In its landmark opinion yesterday, the 10th Circuit majority found that “no one” – not even the government – “disputes the sincerity of Hobby Lobby’s religious beliefs.” The court ruled that denying them the protection of federal law just because they are a profit-making business “would conflict with the Supreme Court’s free exercise precedent.”

Today, following the 10th Circuit ruling, the trial court granted Hobby Lobby a temporary restraining order against the HHS mandate.  Further proceedings are scheduled for July 19, 2013, in Oklahoma City.

So what is this case really about? Do religious people have the right to practice their religion outside of the walls of their church or synagogue? If you are in business, is it legal for your religion to impact the way you do business? Does the Salvation Army have the right to only hire those people who share their beliefs? Do Catholic adoption agencies have the right to adopt children to families that will raise the children with Christian values?

The bottom line here is simple. Does the First Amendment allow you to practice your religious beliefs in your everyday life?

I find this discussion somewhat ironic. A website called Religion and the Federal Government reminds us:

It is no exaggeration to say that on Sundays in Washington during the administrations of Thomas Jefferson (1801-1809) and of James Madison (1809-1817) the state became the church. Within a year of his inauguration, Jefferson began attending church services in the House of Representatives. Madison followed Jefferson’s example, although unlike Jefferson, who rode on horseback to church in the Capitol, Madison came in a coach and four. Worship services in the House–a practice that continued until after the Civil War–were acceptable to Jefferson because they were nondiscriminatory and voluntary. Preachers of every Protestant denomination appeared. (Catholic priests began officiating in 1826.) As early as January 1806 a female evangelist, Dorothy Ripley, delivered a camp meeting-style exhortation in the House to Jefferson, Vice President Aaron Burr, and a “crowded audience.” Throughout his administration Jefferson permitted church services in executive branch buildings. The Gospel was also preached in the Supreme Court chambers.

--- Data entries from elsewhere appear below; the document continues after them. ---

Lemma kelly_criterion_at_price (p market_price : Q) :
  0 < market_price -> market_price < 1 ->
  exists f,
    kelly_criterion p (1 / market_price - 1) = Ok f /\
    f == (p - market_price) / (1 - market_price).
Proof.
  intros H0 H1. eexists. split.
  - change (kelly_criterion p (1 / market_price - 1))
      with (risk_execution_agent.kelly_fraction p (1 / market_price - 1)).
    apply KellyFacts.kelly_fraction_formula, price_payout_positive;
      assumption.
  - field. split; [lra|]. intro Hz. rewrite Hz in H0. discriminate H0.
Qed.

(** The guard of [pair_signal] and what it leaves of the Kelly step. *)
Lemma priced_step (cfg : SuiteConfig) (p market_price : Q)
  (build : Q -> Signal) (sg : Signal) :
  (if Qle_bool market_price 0 || Qle_bool 1 market_price then Ok None
   else
     inv <- fdiv 1 market_price ;;
     f_star <- kelly_criterion p (inv - 1) ;;
     if Qltb f_star (kelly_edge_min cfg) then Ok None
     else Ok (Some (build f_star))) = Ok (Some sg) ->
  0 < market_price /\ market_price < 1 /\
  exists f,
    sg = build f /\ kelly_edge_min cfg <= f /\
    f == (p - market_price) / (1 - market_price).
Proof.
  destruct (Qle_bool market_price 0 || Qle_bool 1 market_price) eqn:G;
    [discriminate|].
  apply orb_false_iff in G as [G0 G1].
  apply Qle_bool_false in G0, G1.
  rewrite fdiv_nonzero
    by (intro Hz; rewrite Hz in G0; discriminate G0).
  cbn [bind].
  destruct (kelly_criterion_at_price p market_price G0 G1) as [f [Hf He]].
  rewrite Hf. cbn [bind].
  destruct (Qltb f (kelly_edge_min cfg)) eqn:Et; [discriminate|].
  intro H. injection H as <-. apply Qltb_ge in Et.
  split; [exact G0|]. split; [exact G1|].
  exists f. split; [reflexivity|]. split; [exact Et | exact He].
Qed.

Section Scan.

Variable float_of_str : string -> option Q.

(** What the arbitrage scanner emits.  A signal carries the exchange's
    YES price as implied probability, strictly inside (0,1), and a
    positive edge.  Its confidence is [min(f*, 1)] for a Kelly fraction
    [f*] at or above the configured minimum, and that fraction is the
    edge relative to the room of the side: [edge / (1 - implied)] for
    YES, [edge / implied] for NO. *)
Theorem pair_signal_emitted (cfg : SuiteConfig) (km : KalshiMarket)
  (em : ExtMarket) (sg : Signal) :
  pair_signal float_of_str cfg km em = Ok (Some sg) ->
  source sg = ARBITRAGE /\ ticker sg = km_ticker km /\
  implied_prob sg = kalshi_prob_of km /\
  0 < implied_prob sg /\ implied_prob sg < 1 /\
  0 < edge sg /\
  exists f,
    confidence sg = py_min f 1 /\
    kelly_edge_min cfg <= f /\
    match side sg with
    | YES => f == edge sg / (1 - implied_prob sg)
    | NO => f == edge sg / implied_prob sg
    end.
Proof.
  unfold pair_signal.
  destruct (ext_prob_raw em) as [raw|e]; [|discriminate]. cbn [bind].
  destruct (py_float float_of_str raw) as [ext|e];
    [|destruct (unparsable e); discriminate].
  set (k := kalshi_prob_of km).
  destruct (Qltb 0 (ext - k)) eqn:Epos.
  - intro H. apply priced_step in H as [H0 [H1 [f [-> [Hmin Hf]]]]].
    apply Qltb_lt in Epos.
    cbn [source ticker implied_prob edge confidence side].
    repeat (split; [reflexivity || assumption|]).
    exists f. split; [reflexivity|]. split; [exact Hmin | exact Hf].
  - destruct (Qltb (ext - k) 0) eqn:Eneg; [|discriminate].
    intro H. apply priced_step in H as [H0 [H1 [f [-> [Hmin Hf]]]]].
    apply Qltb_lt in Eneg.
    cbn [source ticker implied_prob edge confidence side].
    assert (Ha : Qabs (ext - k) == k - ext).
    { rewrite Qabs_neg by lra. ring. }
    split; [reflexivity|]. split; [reflexivity|]. split; [reflexivity|].
    split; [lra|]. split; [lra|]. split; [rewrite Ha; lra|].
    exists f. split; [reflexivity|]. split; [exact Hmin|].
    rewrite Hf, Ha. field. lra.
Qed.

Lemma scan_pairs_app (cfg : SuiteConfig)
  (pre post : list (KalshiMarket * ExtMarket)) :
  scan_pairs float_of_str cfg (pre ++ post)
  = (first <- scan_pairs float_of_str cfg pre ;;
     second <- scan_pairs float_of_str cfg post ;;
     Ok (first ++ second)).
Proof.
  induction pre as [|[km em] rest IH].
  - cbn [app scan_pairs bind].
    destruct (scan_pairs float_of_str cfg post); reflexivity.
  - cbn [app scan_pairs]. rewrite IH.
    destruct (pair_signal float_of_str cfg km em) as [found|e];
      [|reflexivity].
    cbn [bind].
    destruct (scan_pairs float_of_str cfg rest) as [a|e]; [|reflexivity].
    cbn [bind].
    destruct (scan_pairs float_of_str cfg post) as [b|e]; [|reflexivity].
    cbn [bind]. destruct found; reflexivity.
Qed.

(** Skips and aborts, for a pair whose exchange price is within the
    range of a float.  A pair whose external price [float()] rejects
    with TypeError or ValueError, or whose two prices are equal, is
    skipped and the scan goes on.  [float()] raises nothing else but
    OverflowError, on a number beyond the range of a float; that
    exception is not caught and raises out of the scan.  So does a pair
    whose [outcomePrices] cannot be subscripted (an empty array, a
    number, null, an object).  A scan that raises returns no signal at
    all, whatever the other pairs hold. *)
Theorem scan_pairs_skips_and_aborts (cfg : SuiteConfig)
  (pre post : list (KalshiMarket * ExtMarket)) (km : KalshiMarket)
  (em : ExtMarket) :
  Qabs (kalshi_prob_of km) < float_overflow ->
  (forall raw e,
     ext_prob_raw em = Ok raw -> py_float float_of_str raw = Raise e ->
     e = TypeError \/ e = ValueError ->
     scan_pairs float_of_str cfg (pre ++ (km, em) :: post)
     = scan_pairs float_of_str cfg (pre ++ post)) /\
  (forall raw e,
     ext_prob_raw em = Ok raw -> py_float float_of_str raw = Raise e ->
     e = TypeError \/ e = ValueError \/
     (e = OverflowError /\
      exists q, raw = JNum q /\ float_overflow <= Qabs q)) /\
  (forall raw,
     ext_prob_raw em = Ok raw ->
     py_float float_of_str raw = Raise OverflowError ->
     exists e',
       scan_pairs float_of_str cfg (pre ++ (km, em) :: post) = Raise e') /\
  (forall raw ext,
     ext_prob_raw em = Ok raw -> py_float float_of_str raw = Ok ext ->
     ext == kalshi_prob_of km ->
     scan_pairs float_of_str cfg (pre ++ (km, em) :: post)
     = scan_pairs float_of_str cfg (pre ++ post)) /\
  (forall v e,
     dict_get em "outcomePrices" = Some v -> subscript0 v = Raise e ->
     exists e',
       scan_pairs float_of_str cfg (pre ++ (km, em) :: post) = Raise e').
Proof.
  intros _.
  assert (Hskip : pair_signal float_of_str cfg km em = Ok None ->
                  scan_pairs float_of_str cfg (pre ++ (km, em) :: post)
                  = scan_pairs float_of_str cfg (pre ++ post)).
  { intro Hp. rewrite !scan_pairs_app. cbn [scan_pairs]. rewrite Hp.
    cbn [bind].
    destruct (scan_pairs float_of_str cfg pre) as [a|e]; [|reflexivity].
    cbn [bind].
    destruct (scan_pairs float_of_str cfg post) as [b|e]; reflexivity. }
  assert (Habort : forall e,
            pair_signal float_of_str cfg km em = Raise e ->
            exists e',
              scan_pairs float_of_str cfg (pre ++ (km, em) :: post)
              = Raise e').
  { intros e Hp. rewrite scan_pairs_app. cbn [scan_pairs]. rewrite Hp.
    cbn [bind].
    destruct (scan_pairs float_of_str cfg pre) as [a|e0];
      eexists; reflexivity. }
  split; [|split; [|split; [|split]]].
  - intros raw e Hr Hf He. apply Hskip. unfold pair_signal.
    rewrite Hr. cbn [bind]. rewrite Hf.
    destruct He as [-> | ->]; reflexivity.
  - intros raw e _ Hf. apply (py_float_raises float_of_str raw e Hf).
  - intros raw Hr Hf. apply (Habort OverflowError). unfold pair_signal.
    rewrite Hr. cbn [bind]. rewrite Hf. reflexivity.
  - intros raw ext Hr Hf He. apply Hskip. unfold pair_signal.
    rewrite Hr. cbn [bind]. rewrite Hf.
    assert (E1 : Qltb 0 (ext - kalshi_prob_of km) = false)
      by (apply Qltb_ge; lra).
    assert (E2 : Qltb (ext - kalshi_prob_of km) 0 = false)
      by (apply Qltb_ge; lra).
    rewrite E1, E2. reflexivity.
  - intros v e Hv Hs. apply (Habort e).
    unfold pair_signal, ext_prob_raw. rewrite Hv, Hs. reflexivity.
Qed.

End Scan.

Lemma pair_signal_emitted_witness :
  exists sg,
    pair_signal (fun _ => None) load_config overpriced_market external_market
    = Ok (Some sg) /\
    side sg = NO /\ confidence sg == 5 # 10.
Proof.
  eexists. split; [vm_compute; reflexivity|]. split; [reflexivity|].
  match goal with
  | |- confidence ?s == _ =>
      destruct (pair_signal_emitted (fun _ => None) load_config
                  overpriced_market external_market s
                  ltac:(vm_compute; reflexivity))
        as [_ [_ [_ [_ [_ [_ [f [Hc [_ Hf]]]]]]]]]
  end.
  cbn [side] in Hf. rewrite Hc.
  rewrite py_min_Qmin, Hf. reflexivity.
Defined.
Lemma slugify_ignores_ascii_case_witness :
  slugify toLowerCase_latin (Some (js "Dress - D747"))
  = slugify toLowerCase_latin (Some (js "dress - d747")).
Proof.
  apply (slugify_ignores_ascii_case toLowerCase_latin latin_lowers_ascii).
  - apply Forall_forall. intros c Hc. apply list_elem_of_In in Hc.
    unfold isAscii. vm_compute in Hc. intuition (subst; reflexivity).
  - apply Forall_forall. intros c Hc. apply list_elem_of_In in Hc.
    unfold isAscii. vm_compute in Hc. intuition (subst; reflexivity).
  - vm_compute. reflexivity.
Defined.

Lemma csv_handles_are_slugs_witness :
  never_upper toLowerCase_latin
  /\ Forall (fun row : MatrixifyRow =>
               exists h, row !! "Handle" = Some (Str h) /\ h <> [] /\ wellFormedSlug h)
            (outputRows (csvLoop toLowerCase_latin [csvTuxedo; csvUpperKey])).
Proof.
  split; [exact latin_never_upper|].
  exact (csv_handles_are_slugs toLowerCase_latin latin_never_upper
           [csvTuxedo; csvUpperKey]).
Defined.

Lemma collectImages_clean_witness :
  collectImages tuxedoClean
  = [js "http://x/1.jpg"] ++ [js "http://x/2.jpg"; js "http://x/3.jpg"].
Proof.
  apply (collectImages_clean tuxedoClean).
  - repeat constructor; discriminate.
  - apply (bool_decide_unpack _). vm_compute. exact I.
Defined.

Lemma csv_outcome_witness :
  (processCsv toLowerCase_latin [csvSymbols; csvTuxedo]).1
  = Returned (outputRows (csvLoop toLowerCase_latin [csvSymbols; csvTuxedo])).
Proof.
  apply (proj1 (csv_outcome toLowerCase_latin [csvSymbols; csvTuxedo])).
  exists csvTuxedo, (js "207"). split; [apply list_elem_of_further, list_elem_of_here|].
  split; vm_compute; [reflexivity|discriminate].
Defined.


Lemma shopify_outcome_witness :
  (Shopify.processCsv [shopifyBlankHandle]).1 = Returned None.
Proof.
  apply (proj1 (proj2 (shopify_outcome [shopifyBlankHandle]))).
  split; [discriminate|]. constructor; [|constructor]. vm_compute. reflexivity.
Defined.


(** The re-projection of two rows of an export, seen through the columns
    the passes write. *)
Example shopify_two_rows :
  (fun r : InputRow => (r !! "Title", r !! "Vendor", r !! "Option1 Name", r !! "Published"))
  <$> keptRows (Shopify.processCsv [shopifyFirst; shopifySecond]).1
  = [ (Some (js "TUXEDO"), Some (js "WITH A WISH"), Some (js "Title"), Some (js "TRUE"));
      (Some (js "TUXEDO"), Some (js "WITH A WISH"), Some (js "Title"), Some (js "TRUE")) ].
Proof. vm_compute. reflexivity. Qed.

Lemma htmlBody_no_line_feed_witness :
  htmlBody (Some (join [10] [js "soft"; js "silk"])) None None
  = join (js "<br>") [js "soft"; js "silk"]
  /\ join (js "<br>") [js "soft"; js "silk"] = js "soft<br>silk".
Proof.
  split; [|reflexivity].
  destruct (htmlBody_no_line_feed None None None) as (_ & _ & H & _).
  apply (H [js "soft"; js "silk"]).
  - repeat constructor; discriminate.
  - discriminate.
Defined.

Lemma json_images_once_per_handle_witness :
  imagesOfHandle (jsonHandle toLowerCase_latin tuxedo)
                 (jsonLoop toLowerCase_latin [tuxedoBare; tuxedo; tuxedoClean]).1
  = Str <$> collectImages tuxedo
  /\ Str <$> collectImages tuxedo
     = [Str (js "http://x/1.jpg"); Str (js "http://x/2.jpg")].
Proof.
  split; [|vm_compute; reflexivity].
  destruct (json_images_once_per_handle toLowerCase_latin
              [tuxedoBare; tuxedo; tuxedoClean]) as (_ & _ & H & _).
  apply (H [tuxedoBare] tuxedo [tuxedoClean]); [reflexivity|reflexivity|].
  intros q Hq _. apply list_elem_of_singleton in Hq as ->. reflexivity.
Defined.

Jefferson’s actions may seem surprising because his attitude toward the relation between religion and government is usually thought to have been embodied in his recommendation that there exist “a wall of separation between church and state.” In that statement, Jefferson was apparently declaring his opposition, as Madison had done in introducing the Bill of Rights, to a “national” religion. In attending church services on public property, Jefferson and Madison consciously and deliberately were offering symbolic support to religion as a prop for republican government.

The website also contains a picture of Thomas Jefferson’s letter discussing the “wall of separation between church and state.” Reading that letter in context makes it obvious that Jefferson was opposing the establishment of a national religion–not the practice of religion by the American people.

If the free exercise of religion was good enough for the founders of America, it should be good enough for their descendants!